10.5051/jkape.2006.36.1.265
- Author:
Heung Sik UM
1
;
Seok Woo LEE
;
Jae Hong PARK
;
R K NAUMAN
Author Information
1. Department of Periodontology, College of Dentistry, Kangnung National University, Korea.
- Publication Type:Original Article
- Keywords:
Tannerella forsythia;
Porphyromonas gingivalis;
coaggregation
- MeSH:
Bacteria;
Biofilms;
Carbohydrates;
Dental Plaque;
Forsythia*;
Hand;
Hot Temperature;
Humans;
Periodontal Diseases;
Porphyromonas gingivalis*;
Porphyromonas*
- From:The Journal of the Korean Academy of Periodontology
2006;36(1):265-272
- CountryRepublic of Korea
- Language:Korean
-
Abstract:
Dental plaque, a biofilm consisting of more than 500 different bacterial species, is an etiological agent of human periodontal disease. It is therefore important to characterize interactions among periodontopathic microorganisms in order to understand the microbial pathogenesis of periodontal disease. Previous data have suggested a synergistic effect of tow major periodontal pathogens Porphyromonas gingivalis and Tannerella forsythia in the periodontal lesion.
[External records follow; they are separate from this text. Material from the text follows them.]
(** C10.  On every page the keys of the labels are exactly the valid ids
    spelled by the letters and digits of some word of the page; a page
    number is a key of [labels] exactly when the page has such a word,
    and no page is mapped to an empty object; the valid ids are the
    thirty strings A1 to C10, which are the members of [VALID_IDS] and
    the strings [LABEL_PATTERN] matches. *)
Theorem extract_for_pdf_label_keys (pages : list page) :
  let label_positions := snd (extract_for_pdf pages) in
  (forall n pg label,
      pages !! n = Some pg ->
      ((exists labels,
           label_positions !! Py.str (Z.of_nat (S n)) = Some labels
           /\ is_Some (labels !! label))
       <-> valid_id label /\ exists w, In w (words pg) /\ alnum_part (text w) = label))
  /\ (forall n pg,
        pages !! n = Some pg ->
        (is_Some (label_positions !! Py.str (Z.of_nat (S n))) <->
         exists w, In w (words pg) /\ valid_id (alnum_part (text w))))
  /\ (forall key labels,
        label_positions !! key = Some labels ->
        labels <> ∅
        /\ exists n pg, pages !! n = Some pg /\ key = Py.str (Z.of_nat (S n)))
  /\ (forall label,
        (valid_id label <-> label ∈ VALID_IDS)
        /\ (valid_id label <-> LABEL_PATTERN label = true))
  /\ length valid_ids = 30%nat /\ NoDup valid_ids.
Proof.
  cbv zeta. split; [| split; [| split; [| split; [| split]]]].
  - intros n pg label Hn. fold (page_key n). split.
    + intros (labels & Hk & Hs).
      apply extract_for_pdf_lookup in Hk as (m & pg' & Hm & Hk & -> & _).
      apply page_key_inj in Hk. subst m. rewrite Hn in Hm. inversion Hm; subst pg'.
      now apply labels_of_key.
    + intros H. exists (labels_of (words pg)). split; [| now apply labels_of_key].
      apply extract_for_pdf_lookup. exists n, pg. repeat split; try assumption.
      apply labels_of_some_label. destruct H as (Hv & w & Hin & <-). now exists w.
  - intros n pg Hn. fold (page_key n). split.
    + intros [labels H]. apply extract_for_pdf_lookup in H as (m & pg' & Hm & Hk & -> & Hne).
      apply page_key_inj in Hk. subst m. rewrite Hn in Hm. inversion Hm; subst pg'.
      now apply labels_of_some_label.
    + intros H. exists (labels_of (words pg)).
      apply extract_for_pdf_lookup. exists n, pg. repeat split; try assumption.
      now apply labels_of_some_label.
  - intros key labels H. apply extract_for_pdf_lookup in H as (n & pg & Hn & Hk & -> & Hne).
    split; [exact Hne |]. now exists n, pg.
  - intros label. split; [apply valid_id_VALID_IDS |].
    split; [apply valid_id_pattern |]. intros H. apply valid_id_VALID_IDS.
    now apply LABEL_PATTERN_valid.
  - reflexivity.
  - apply (bool_decide_unpack _). vm_compute. reflexivity.
Qed.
In the present study, to better understand interaction between P. gingivalis and T. forsythia, the coaggregation activity between these bacteria was characterized. The coaggregation activity was observed by a direct visual assay by mixing equal amount (1 x 10(9)) of T. forsythia and P. gingivalis cells. It was found that the first aggregates began to appear after 5-10 min, and that the large aggregates completely settled within 1 h. Electron and epifluorescence microscopic studies confirmed cell-cell contact between two bacteria. The heat treatment of P. gingivalis completely blocked the activity, suggesting an involvement of a heat-labile component of P. gingivalis in the interaction. On the other hand, heat treatment of T. forsythia significantly increased the coaggregation activity; the aggregates began to appear immediately. The coaggregation activity was inhibited by addition of protease, however carbohydrates did not inhibit the activity, suggesting that coaggregation is a protein-protein interaction. The results of this study suggest that coaggregation between P. gingivalis and T. forsythia is a result of cell-cell physical contact, and that coaggregation is mediated by a heat-labile component of P. gingivalis and T. forsythia component that can be activated on heat treatment.